_Task_:
Look below for the line holding "- split; [intros x Hx; simpl; apply Hout;" and the line holding "bank) = current_rom_bank m /\". Transcribe exactly those lines and all lines between them, nothing more.

_Given information_:
(** * space_crawl4ai: the crawl orchestration engine and the text chunker

    A shallow embedding of the services of the dashboard
    ([services/crawl4ai.ts], [services/supabase.ts] and the embeddings
    service) and the properties of their specification.

    Conventions.
    - A JavaScript string is the list of its UTF-16 code units.
    - A JavaScript number that only ever holds an integer is a [Z]; the
      components of an embedding vector are IEEE binary64 numbers
      ([PrimFloat.float]).
    - An asynchronous method is a computation in the monad [M] below: it
      threads the state of the outside world (remote replies, the table,
      the journal of what was done) and either returns or throws. *)

From Stdlib Require Import List ZArith NArith Lia Bool String Ascii.
From Stdlib Require Import Numbers.DecimalString.
From Stdlib Require Import Sorting.Sorted Sorting.Permutation.
From Stdlib Require Import Floats.PrimFloat Numbers.Cyclic.Int63.Uint63.
Import ListNotations.

Set Implicit Arguments.
Local Open Scope Z_scope.
Local Open Scope list_scope.

(* ================================================================== *)
(** * JavaScript strings *)
(* ================================================================== *)

Module JsString.

(** A UTF-16 code unit. *)
Definition char := N.
Definition jsstring := list char.

(** An ASCII literal as a JavaScript string. *)
Definition js (s : string) : jsstring :=
  List.map N_of_ascii (list_ascii_of_string s).

Definition LF : char := 10%N.
Definition SPACE : char := 32%N.

Definition char_eqb (a b : char) : bool := N.eqb a b.

Fixpoint jseqb (a b : jsstring) : bool :=
  match a, b with
  | [], [] => true
  | x :: a', y :: b' => char_eqb x y && jseqb a' b'
  | _, _ => false
  end.
Lemma rom_bank_switch_outside (os : syscalls) (m : gb_memory) (bank : Z) :
  (forall x, ~ 0x4000 <= x < 0x8000 ->
             mem (gb_memory_change_rom_bank os m bank) x = mem m x) /\
  gb_memory_change_rom_bank os m bank
  = set_current_rom_bank (current_rom_bank (gb_memory_change_rom_bank os m bank))
      (set_mem (mem (gb_memory_change_rom_bank os m bank)) m).
Proof.
  unfold gb_memory_change_rom_bank.
  destruct (current_rom_bank m =? bank); [destruct m; auto |].
  destruct (negb (sys_munmap os =? 0)); [destruct m; auto |].
  destruct (sys_mmap_file os (0x4000 * bank) 0x4000) as [img |];
    (split; [| reflexivity]); intros x Hx; simpl; unfold region_map, region_unmap;
    rewrite (proj2 (in_range_false 0x4000 0x4000 x)) by lia; reflexivity.
Qed.

(** X2. Whatever the system calls answer, a ROM bank selection touches
    nothing but the window [0x4000 .. 0x8000) and [current_rom_bank],
    which afterwards is the old bank or the requested one. *)
Theorem rom_bank_switch_frame (os : syscalls) (m : gb_memory) (bank : Z) :
  (forall x, ~ 0x4000 <= x < 0x8000 ->
             mem (gb_memory_change_rom_bank os m bank) x = mem m x) /\
  gb_memory_change_rom_bank os m bank
  = set_current_rom_bank (current_rom_bank (gb_memory_change_rom_bank os m bank))
      (set_mem (mem (gb_memory_change_rom_bank os m bank)) m) /\
  (current_rom_bank (gb_memory_change_rom_bank os m bank) = current_rom_bank m \/
   current_rom_bank (gb_memory_change_rom_bank os m bank) = bank).
Proof.
  assert (Hout : forall r img x, ~ 0x4000 <= x < 0x8000 ->
            region_map (region_unmap r 0x4000 0x4000) 0x4000 0x4000 img x = r x /\
            region_unmap r 0x4000 0x4000 x = r x).
  { intros r img x Hx. unfold region_map, region_unmap.
    rewrite (proj2 (in_range_false 0x4000 0x4000 x)) by lia. auto. }
  unfold gb_memory_change_rom_bank.
  destruct (current_rom_bank m =? bank); [destruct m; auto |].
  destruct (negb (sys_munmap os =? 0)); [destruct m; auto |].
  destruct (sys_mmap_file os (0x4000 * bank) 0x4000) as [img |].
  - split; [intros x Hx; simpl; apply Hout; exact Hx |]. split; [reflexivity | auto].
  - split; [intros x Hx; simpl; apply (Hout (mem m) unmapped); exact Hx |].
    split; [reflexivity | auto].
Qed.

(** X3. The two failures of a ROM bank selection.  When [munmap] fails
    the state is untouched.  When [munmap] succeeds and [mmap] fails,
    [current_rom_bank] still names the old bank while nothing is mapped
    at [0x4000 .. 0x8000) any more. *)
Theorem rom_bank_switch_failure (os : syscalls) (m : gb_memory) (bank : Z) :
  current_rom_bank m <> bank ->
  (sys_munmap os <> 0 -> gb_memory_change_rom_bank os m bank = m) /\
  (sys_munmap os = 0 -> sys_mmap_file os (0x4000 * bank) 0x4000 = None ->
   current_rom_bank (gb_memory_change_rom_bank os m bank) = current_rom_bank m /\
   forall x, 0x4000 <= x < 0x8000 -> mem (gb_memory_change_rom_bank os m bank) x = None).
Proof.
  intros Hne. apply Z.eqb_neq in Hne. unfold gb_memory_change_rom_bank. rewrite Hne.
  split.
  - intros Hfail. apply Z.eqb_neq in Hfail. rewrite Hfail. reflexivity.
  - intros Hun Hmap. rewrite Hun, Hmap. split; [reflexivity |].
    intros x Hx. simpl. unfold region_unmap.
    rewrite (proj2 (in_range_true 0x4000 0x4000 x)) by lia. reflexivity.
Qed.

Section Coverage.
Context `{Collaborators}.

(** X4. A DMA whose 160 source bytes are not all mapped (as after a
    failed remapping, from a page of the ROM window) faults. *)
Theorem dma_unmapped_source_faults (os : syscalls) (vm : gb_vm) (value x : Z) :
  Z.shiftl (Z.land value 0xff) 8 <= x < Z.shiftl (Z.land value 0xff) 8 + 0xa0 ->
  mem (vm_mem vm) x = None ->
  gb_memory_write os vm 0xff46 value = None.
Proof.
  intros Hx Hnone. unfold gb_memory_write.
  change (Z.land 0xff46 0xffff) with 0xff46.
  change (0xff46 <? 0x8000) with false. change (0xff46 =? 0xff05) with false.
  change (0xff46 =? 0xff00) with false. change (0xff46 =? 0xff01) with false.
  change (0xff46 =? 0xff46) with true. cbv iota.
  destruct (region_store (mem (vm_mem vm)) 0xff46 (Z.land value 0xff)) as [view |] eqn:Hst;
    [| reflexivity].
  apply region_store_inv in Hst as ([u Hu] & ->). simpl mbind. cbv beta.
  rewrite (memcpy_unmapped_source _ _ _ _ _ x Hx); [reflexivity |].
  destruct (Z.eqb_spec x 0xff46) as [-> | _]; [congruence | exact Hnone].
Qed.

(** ** [gb_memory_change_ram_bank] *)

(** X5. A selection of another bank inside the store copies, it does not
    move: the window shows what the store held for the new bank and the
    store still holds it; the store of every bank but the outgoing one,
    the view outside the window and the ROM side of the controller are
    as before. *)
Theorem ram_bank_switch_isolation (m : gb_memory) (bank : Z) :
  current_ram_bank m <> bank ->
  0 <= current_ram_bank m < MAX_RAM_BANKS ->
  0 <= bank < MAX_RAM_BANKS ->
  store_allocated (ram_banks m) ->
  window_mapped (mem m) ->
  exists m',
    gb_memory_change_ram_bank m bank = Some m' /\
    (forall x, 0xa000 <= x < 0xc000 ->
               mem m' x = ram_banks m (bank * 0x2000 + (x - 0xa000))) /\
    (forall k o, k <> current_ram_bank m -> k * 0x2000 <= o < k * 0x2000 + 0x2000 ->
                 ram_banks m' o = ram_banks m o) /\
    (forall x, ~ 0xa000 <= x < 0xc000 -> mem m' x = mem m x) /\
    current_rom_bank m' = current_rom_bank m /\
    mbc_mode m' = mbc_mode m /\ mbc_data m' = mbc_data m /\
    mbc m' = mbc m /\ fd m' = fd m.
Proof.
  intros Hne Hcur Hbank Halloc Hwin.
  destruct (change_ram_bank_switch m bank Hne Hcur Hbank Halloc Hwin)
    as (m' & Hgo & _ & _ & _ & _ & Hview & Hother & _ & _).
  exists m'. split; [exact Hgo |].
  destruct (change_ram_bank_inv m m' bank Hgo Hne) as (banks & view & _ & Hload & ->).
  apply memcpy_inv in Hload as (-> & _ & _).
  split; [| split; [| split; [| repeat split]]].
  - intros x Hx. rewrite Hview by exact Hx. apply Hother. lia.
  - intros k o Hk Ho. apply Hother. lia.
  - intros x Hx. simpl.
    rewrite (proj2 (in_range_false 0xa000 0x2000 x)) by lia. reflexivity.
Qed.

Lemma change_ram_bank_needs_source (m : gb_memory) (bank : Z) :
  current_ram_bank m <> bank ->
  ram_banks m (bank * 0x2000) = None ->
  gb_memory_change_ram_bank m bank = None.
Proof.
  intros Hne Hsource.
  destruct (gb_memory_change_ram_bank m bank) as [m' |] eqn:Hgo; [| reflexivity].
  destruct (change_ram_bank_inv m m' bank Hgo Hne) as (banks & view & Hsave & Hload & _).
  apply memcpy_inv in Hload as (_ & _ & Hsrc).
  destruct (Hsrc (bank * 0x2000) ltac:(lia)) as [v Hv].
  assert (Hnone : banks (bank * 0x2000) = None); [| congruence].
  destruct (rtc_access m).
  - injection Hsave as <-. exact Hsource.
  - apply memcpy_inv in Hsave as (-> & _ & _).
    rewrite (proj2 (in_range_false (current_ram_bank m * 0x2000) 0x2000 (bank * 0x2000)))
      by lia.
    exact Hsource.
Qed.

(** X6. No bound is checked: with the store allocated at its size and no
    more, a selection of a bank at or beyond [MAX_RAM_BANKS] (other than
    the current one) runs [memcpy] past the end of the store and faults. *)
Theorem ram_bank_out_of_store_faults (m : gb_memory) (bank : Z) :
  current_ram_bank m <> bank ->
  MAX_RAM_BANKS <= bank ->
  (forall o, MAX_RAM_BANKS * 0x2000 <= o -> ram_banks m o = None) ->
  gb_memory_change_ram_bank m bank = None.
Proof.
  intros Hne Hbank Hend.
  apply change_ram_bank_needs_source; [exact Hne |].
  apply Hend. lia.
Qed.

(** ** The dispatch of [gb_memory_write] below [0x8000] *)

(** X7. In the MBC3 case group, a write of a byte above 4 to
    [0x4000, 0x6000) exposes the RTC register: the byte at [0xa000]
    becomes 0 and [rtc_access] true; the current RAM bank, the bank
    store and the rest of the view stay. *)
Theorem mbc3_rtc_register (os : syscalls) (vm : gb_vm) (addr value : Z) :
  mbc3_case (cartridge_type (mbc (vm_mem vm))) = true ->
  0x4000 <= Z.land addr 0xffff < 0x6000 ->
  4 < Z.land value 0xff ->
  is_Some (mem (vm_mem vm) 0xa000) ->
  exists view,
    gb_memory_write os vm addr value
    = Some (with_mem vm (set_rtc_access true (set_mem view (vm_mem vm)))) /\
    view 0xa000 = Some 0 /\
    (forall x, x <> 0xa000 -> view x = mem (vm_mem vm) x).
Proof.
  intros Hcase Haddr Hval Hmapped.
  exists (fun x => if x =? 0xa000 then Some 0 else mem (vm_mem vm) x).
  split; [| split; [reflexivity |]].
  - unfold gb_memory_write.
    replace (Z.land addr 0xffff <? 0x8000) with true by (symmetry; apply Z.ltb_lt; lia).
    replace (Z.land addr 0xffff >=? 0x6000) with false
      by (symmetry; rewrite Z.geb_leb; apply Z.leb_gt; lia).
    replace (Z.land addr 0xffff >=? 0x4000) with true by (symmetry; apply Z.geb_le; lia).
    replace (Z.land value 0xff <=? 4) with false by (symmetry; apply Z.leb_gt; lia).
    unfold gb_memory_access_rtc. rewrite (region_store_Some _ _ _ Hmapped). simpl mbind.
    destruct (cartridge_type (mbc (vm_mem vm))); try discriminate Hcase; reflexivity.
  - intros x Hx. apply Z.eqb_neq in Hx. rewrite Hx. reflexivity.
Qed.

_Task output_:
  - split; [intros x Hx; simpl; apply Hout; exact Hx |]. split; [reflexivity | auto].
  - split; [intros x Hx; simpl; apply (Hout (mem m) unmapped); exact Hx |].
    split; [reflexivity | auto].
Qed.

(** X3. The two failures of a ROM bank selection.  When [munmap] fails
    the state is untouched.  When [munmap] succeeds and [mmap] fails,
    [current_rom_bank] still names the old bank while nothing is mapped
    at [0x4000 .. 0x8000) any more. *)
Theorem rom_bank_switch_failure (os : syscalls) (m : gb_memory) (bank : Z) :
  current_rom_bank m <> bank ->
  (sys_munmap os <> 0 -> gb_memory_change_rom_bank os m bank = m) /\
  (sys_munmap os = 0 -> sys_mmap_file os (0x4000 * bank) 0x4000 = None ->
   current_rom_bank (gb_memory_change_rom_bank os m bank) = current_rom_bank m /\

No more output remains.